The process of globalization, brought about by forces such as advancing technologies, improved infrastructures and variable markets, permeates and influences every aspect of people’s lives, such as consumption habits, relationships management and, most of all, business practices. Larsson’s definition talks about the ‘shrinkage’ of the world, and this is precisely the impression we have when we stop and notice how easy it is to get in touch with a friend who lives on another continent, to buy items produced thousands of kilometres away or to keep informed about what is happening all over the globe. This phenomenon has simplified the life of the world’s inhabitants in many respects, but the increased interconnectedness has reinforced notably interdependence among countries, markets and businesses. In the business environment, where relations with potential stakeholders, customers, partners, competing companies and employees have always played a crucial role, the increased competition and the need to communicate constantly and with interlocutors coming from heterogenous linguistic and cultural backgrounds has ascribed new centrality to language matters.
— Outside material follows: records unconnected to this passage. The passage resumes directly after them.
(** ** The sensor generator: [scripts/stream_generate/lambda_function.py] *)
Module StreamGenerate.
Import Unicode Spark Transform.

(** [str.lower] follows the Unicode case tables, [hash] of a string is
    salted per process, and [+] and [round] on [float] work in binary
    floating point (a finite [float] is taken as the rational it is); they
    are Python's and are left abstract. *)
Class Python : Type := {
  lower : ustring -> ustring;
  hash : ustring -> Z;
  float_add : Q -> Q -> Q;
  float_round : Q -> Z -> Q
}.

(** [s.replace(old, new)] for single characters. *)
Definition replace_char (old new : ascii) (s : ustring) : ustring :=
  map (fun u => if N.eqb (code u) (N_of_ascii old) then uchar_of_ascii new
                else u) s.

(** [str(n)] and [%d] for an integer. *)
Definition decimal (n : Z) : string :=
  DecimalString.NilZero.string_of_int (Z.to_int n).

Definition zero_pad (width : nat) (ds : ustring) : ustring :=
  repeat (uchar_of_ascii "0") (width - length ds) ++ ds.

(** [f"{i:03d}"]: at least three characters, zero-filled after the sign. *)
Definition format_03d (i : Z) : ustring :=
  if i <? 0 then uchar_of_ascii "-" :: zero_pad 2 (ustr (decimal (Z.abs i)))
  else zero_pad 3 (ustr (decimal i)).

(** One record of the log: its level and its format string. *)
Definition entry : Type := level * string.

Section Generator.
Context `{Python}.

Definition generate_sensor_id (city_name : ustring) (sensor_index : Z)
  : ustring :=
  let raw := replace_char " " "_" (lower city_name) ++ ustr "_"
             ++ format_03d sensor_index in
  ustr "sensor-" ++ firstn 12 (SHA256.hexdigest (utf8_encode raw)).

(** A city of [CITIES]; the generator reads its name only. *)
Record City : Type := mkCity {
  name : ustring
}.

(** What one call of [generate_reading] gets from [random]: the results of
    [gauss(0, 3)], of [uniform(20, 95)], of the three [uniform] calls that
    make the population of [choices], the position [choices] selects, and
    the result of [uniform(15, 100)]. *)
Inductive position : Type := First | Second | Third.

Record Random : Type := mkRandom {
  gauss_0_3 : Q;
  uniform_20_95 : Q;
  uniform_0_50 : Q;
  uniform_51_100 : Q;
  uniform_101_200 : Q;
  choices : position;
  uniform_15_100 : Q
}.

(** The four locals of [generate_reading] (lines 42-51). *)
Record Draw : Type := mkDraw {
  temperature_c : Q;
  humidity_pct : Q;
  aqi : Q;
  battery_level : Q
}.

Definition measurements (city : City) (r : Random) : Draw :=
  let base_temp := float_add 15 (inject_Z (hash (name city) mod 30)) in
  let temperature_c := float_round (float_add base_temp (gauss_0_3 r)) 1 in
  let humidity_pct := float_round (uniform_20_95 r) 1 in
  let aqi :=
    float_round (match choices r with
                 | First => uniform_0_50 r
                 | Second => uniform_51_100 r
                 | Third => uniform_101_200 r
                 end) 1 in
  let battery_level := float_round (uniform_15_100 r) 1 in
  mkDraw temperature_c humidity_pct aqi battery_level.

(** [generate_reading], given what it draws and the clock reading. *)
Definition generate_reading (sensor_id : ustring) (city : City) (r : Random)
    (now : ustring) : row :=
  let d := measurements city r in
  {["sensor_id" := VStr sensor_id;
    "city" := VStr (name city);
    "timestamp" := VStr now;
    "temperature_c" := VNum (temperature_c d);
    "humidity_pct" := VNum (humidity_pct d);
    "aqi" := VNum (aqi d);
    "battery_level" := VNum (battery_level d)]}.

(** What surrounds the handler: the draws and clock readings in call order,
    [json.dumps], and the answer of Firehose to a batch (its
    [FailedRecordCount], if the response has one). *)
Record Surroundings : Type := mkSurroundings {
  draws : nat -> Random;
  clock : nat -> ustring;
  dumps : row -> ustring;
  put_record_batch : list ustring -> result (option Z)
}.

Record Summary : Type := mkSummary {
  records_sent : Z;
  cities : Z;
  sensors_per_city : Z;
  environment : ustring
}.

(** What a run of the handler leaves: the batches pushed to Firehose, the
    records it logged, and its result. *)
Record Run : Type := mkRun {
  pushed : list (list ustring);
  logged : list entry;
  outcome : result Summary
}.

(** The [Data] of the records the inner loop appends for one city; [k]
    counts the readings generated before. *)
Fixpoint city_records (s : Surroundings) (city : City) (k : nat)
    (indices : list nat) : list ustring :=
  match indices with
  | [] => []
  | i :: rest =>
      let sensor_id := generate_sensor_id (name city) (Z.of_nat i) in
      let reading := generate_reading sensor_id city (draws s k) (clock s k) in
      (dumps s reading ++ [uchar_of_ascii "010"])
        :: city_records s city (S k) rest
  end.

Fixpoint all_records (s : Surroundings) (CITIES : list City)
    (SENSORS_PER_CITY : Z) (k : nat) : list ustring :=
  match CITIES with
  | [] => []
  | city :: rest =>
      let n := Z.to_nat SENSORS_PER_CITY in
      city_records s city k (seq 0 n)
        ++ all_records s rest SENSORS_PER_CITY (k + n)
  end.

Definition handler (s : Surroundings) (CITIES : list City)
    (SENSORS_PER_CITY : Z) (ENVIRONMENT : ustring) : Run :=
  let started := (INFO, "Generating IoT sensor events for %d cities") in
  let records := all_records s CITIES SENSORS_PER_CITY 0 in
  let summary :=
    mkSummary (Z.of_nat (length records)) (Z.of_nat (length CITIES))
              SENSORS_PER_CITY ENVIRONMENT in
  match records with
  | [] => mkRun [] [started; (WARNING, "No records generated")] (Ok summary)
  | _ =>
      match put_record_batch s records with
      | Raise e => mkRun [records] [started] (Raise e)
      | Ok response =>
          let failed := default 0 response in
          let pushed_log :=
            [started;
             (INFO, "Pushed %d records to Firehose '%s'. Failed: %d")] in
          if 0 <? failed
          then mkRun [records] pushed_log
                 (Raise (OtherError
                    (decimal failed
                     +:+ " records failed to deliver to Firehose")))
          else mkRun [records] pushed_log (Ok summary)
      end
  end.

End Generator.
End StreamGenerate.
As argued by Friedman (2006: 10), globalization can be divided into three stages: “While the dynamic force in Globalization 1.0 was countries globalizing and the dynamic force in Globalization 2.0 was companies globalizing, the dynamic force in Globalization 3.0 – the force that gives it its unique character – is the newfound power for individuals to collaborate and compete globally”. These stages are not separate, but cumulative, coexisting and merging. This conceptualization was studied by Charles (2007, 2011), who noticed that there is a fil rouge which links all three stages: language. In stage 1.0, companies were static, compartmentalized entities with import and export departments through which countries were linked up. In such context, only professionals involved with foreign trade needed to employ languages on a daily basis. To fulfil the specialist language requirements of foreign trade, Language for Specific Purposes (LSP) emerged, and it was mconcerned with terminology and contrastive linguistics.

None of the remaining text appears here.